Au terme de la clôture des dossiers de candidature du scrutin prochain et au rythme des préparatifs des campagnes des candidats, dans une atmosphère où tout le monde perçoit l’avènement d’un tournant significatif de l'histoire de notre pays, après une décennie de rivalités politiques aiguës, il est souhaitable d’éviter des actes qui peuvent constituer des écueils à l’exercice de la démocratie et qui perturbent le processus et qui tuent toute tentative d’ouverture entre les différents acteurs de la scène politique nationale.

L'invitation à l’Iftar offerte récemment par la Présidence de la République en l’honneur des élus du parti UPR (Union pour la République) et en présence de ses dirigeants est une illustration notoire de ce genre d’écarts. 

En effet, les repas servis lors de cette invitation de rupture de carême n’ont pas été financés ni sur des fonds privés ni par une entité politique mais bel et bien par la plus haute institution publique du pays dépositaire des intérêts du peuple tout entier et qui a puisé sur des biens du peuple mauritanien et des richesses de la République islamique de Mauritanie, qui ne sont point l’apanage de forces ou d’entités politiques déterminées. 
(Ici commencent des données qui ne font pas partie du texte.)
(** ** The plane layout calculator *)

(** [calculate_offset_length]: the result code, the [offset] array and
    [*length] after the call, and the log. *)
Definition calculate_offset_length (pix_fmt height : Z) (linesize offset : list Z)
    (length : Z) : Z * list Z * Z * Trace :=
  if pix_fmt =? AV_PIX_FMT_YUV420P then
    let offset := <[0%nat := int_mul (at_ linesize 0) height]> offset in
    let offset :=
      <[1%nat := int_add (at_ offset 0) (int_div (int_mul (at_ linesize 1) height) 2)]>
        offset in
    let length := int_add (at_ offset 1) (int_div (int_mul (at_ linesize 2) height) 2) in
    (0, offset, length, [])
  else if pix_fmt =? AV_PIX_FMT_NV12 then
    let offset := <[0%nat := int_mul (at_ linesize 0) height]> offset in
    let length := int_add (at_ offset 0) (int_div (int_mul (at_ linesize 1) height) 2) in
    (0, offset, length, [])
  else
    (-1, offset, length, [LOG_ERROR "unsupported pixfmt"]).

(** What FFmpeg answers during one call of
    [ffmpeg_ram_get_linesize_offset_length]: whether [av_frame_alloc]
    returns a frame, and the result code of [av_frame_get_buffer] with the
    strides it leaves in [frame->linesize]. *)
Record LayoutEnv := {
  env_frame_alloc : bool;
  env_get_buffer : Z * list Z
}.

(** The caller's three output pointers: [None] is a NULL pointer, [Some]
    holds what the pointer points to. *)
Record LayoutOut := {
  out_linesize : option (list Z);
  out_offset : option (list Z);
  out_length : option Z
}.

(** [ffmpeg_ram_get_linesize_offset_length]: result code, the caller's
    outputs after the call, and the trace. *)
Definition ffmpeg_ram_get_linesize_offset_length (E : LayoutEnv)
    (pix_fmt width height align : Z) (out : LayoutOut) : Z * LayoutOut * Trace :=
  let ioffset := zeros in
  let ilength := 0 in
  if negb (env_frame_alloc E) then
    (-1, out, [av_frame_alloc; LOG_ERROR "Alloc frame failed"])
  else
    let t0 := [av_frame_alloc; av_frame_get_buffer pix_fmt width height align] in
    let '(ret, frame_linesize) := env_get_buffer E in
    if ret <? 0 then
      (ret, out, t0 ++ [LOG_ERROR "av_frame_get_buffer, ret = "; av_frame_free])
    else
      let linesize' :=
        match out_linesize out with
        | Some l => Some (copy_all frame_linesize l)
        | None => None
        end in
      let out1 := {| out_linesize := linesize';
                     out_offset := out_offset out;
                     out_length := out_length out |} in
      let requested :=
        match out_offset out, out_length out with
        | None, None => false
        | _, _ => true
        end in
      let '(ret, ioffset, ilength, t1) :=
        if requested
        then calculate_offset_length pix_fmt height frame_linesize ioffset ilength
        else (ret, ioffset, ilength, []) in
      if requested && (ret <? 0) then
        (ret, out1, t0 ++ t1 ++ [av_frame_free])
      else
        let offset' :=
          match out_offset out with
          | Some o => Some (copy_until_zero 0 ioffset o)
          | None => None
          end in
        let length' :=
          match out_length out with
          | Some _ => Some ilength
          | None => None
          end in
        (0,
         {| out_linesize := linesize'; out_offset := offset'; out_length := length' |},
         t0 ++ t1 ++ [av_frame_free]).

(** ** The session object *)

(** [class FFmpegRamEncoder].  A pointer member is an [option]: [None] is
    NULL.  [callback_] is the address of the caller's function. *)
Record FFmpegRamEncoder := {
  c_ : option AVCodecContext;
  frame_ : option AVFrame;
  pkt_ : option AVPacket;
  name_ : string;
  first_ms_ : Z;
  width_ : Z;
  height_ : Z;
  pixfmt_ : Z;
  align_ : Z;
  bit_rate_ : Z;
  time_base_num_ : Z;
  time_base_den_ : Z;
  gop_ : Z;
  quality_ : Z;
  rc_ : Z;
  thread_count_ : Z;
  gpu_ : Z;
  callback_ : Z;
  offset_ : list Z;
  hw_device_type_ : AVHWDeviceType;
  hw_pixfmt_ : Z;
  hw_device_ctx_ : bool;
  hw_frame_ : option AVFrame
}.

(** Assignments to the members that change after construction. *)
Definition set_c_ (v : option AVCodecContext) (s : FFmpegRamEncoder) :=
  {| c_ := v; frame_ := frame_ s; pkt_ := pkt_ s; name_ := name_ s;
     first_ms_ := first_ms_ s; width_ := width_ s; height_ := height_ s;
     pixfmt_ := pixfmt_ s; align_ := align_ s; bit_rate_ := bit_rate_ s;
     time_base_num_ := time_base_num_ s; time_base_den_ := time_base_den_ s;
     gop_ := gop_ s; quality_ := quality_ s; rc_ := rc_ s;
     thread_count_ := thread_count_ s; gpu_ := gpu_ s; callback_ := callback_ s;
     offset_ := offset_ s; hw_device_type_ := hw_device_type_ s;
     hw_pixfmt_ := hw_pixfmt_ s; hw_device_ctx_ := hw_device_ctx_ s;
     hw_frame_ := hw_frame_ s |}.

Definition set_frame_ (v : option AVFrame) (s : FFmpegRamEncoder) :=
  {| c_ := c_ s; frame_ := v; pkt_ := pkt_ s; name_ := name_ s;
     first_ms_ := first_ms_ s; width_ := width_ s; height_ := height_ s;
     pixfmt_ := pixfmt_ s; align_ := align_ s; bit_rate_ := bit_rate_ s;
     time_base_num_ := time_base_num_ s; time_base_den_ := time_base_den_ s;
     gop_ := gop_ s; quality_ := quality_ s; rc_ := rc_ s;
     thread_count_ := thread_count_ s; gpu_ := gpu_ s; callback_ := callback_ s;
     offset_ := offset_ s; hw_device_type_ := hw_device_type_ s;
     hw_pixfmt_ := hw_pixfmt_ s; hw_device_ctx_ := hw_device_ctx_ s;
     hw_frame_ := hw_frame_ s |}.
Il y’a lieu de mettre fin à ce genre d’agissements. Si les organisateurs de ce festin avaient des motivations naturelles et transparentes, ce diner devait avoir lieu dans un lieu non public et devait être financé sur des fonds privés. De surcroit la présence du président de la République et son discours adressé aux élus incitant et exhortant les invités à soutenir un candidat donné lors du scrutin prochain relèvent d’une dérive juridique et d’une infraction contre les règles et procédures. 

Il ne sied point au Chef de l’Etat de s’immiscer d’une si flagrante manière dans la campagne électorale et d’user de son pouvoir pour soutenir tel ou tel candidat. Les instructions données à travers une institution publique par le président de la République avec à l’appui une utilisation des biens publics en faveur d’un candidat précis est une atteinte aux droits d'autrui et un message peu réconfortant aux autres intervenants de la scène politique. Cela signifie également que les moyens de l’Etat peuvent être utilisés au service d’un candidat donné contredisant ainsi les impératifs du moment. 

Cette propension à l’impartialité est un message clair et malheureusement peu rassurant car il laisse entendre que les joutes électorales opposeront des candidats d’une part, au dispositif de l’Etat et son candidat d'autre part. Cet état de fait est de nature à impacter la scène politique nationale et à nous replonger dans le cercle vicieux des crises politiques asphyxiantes que tous nous avions à cœur de surmonter et dépasser en ces moments cruciaux de l'histoire du pays.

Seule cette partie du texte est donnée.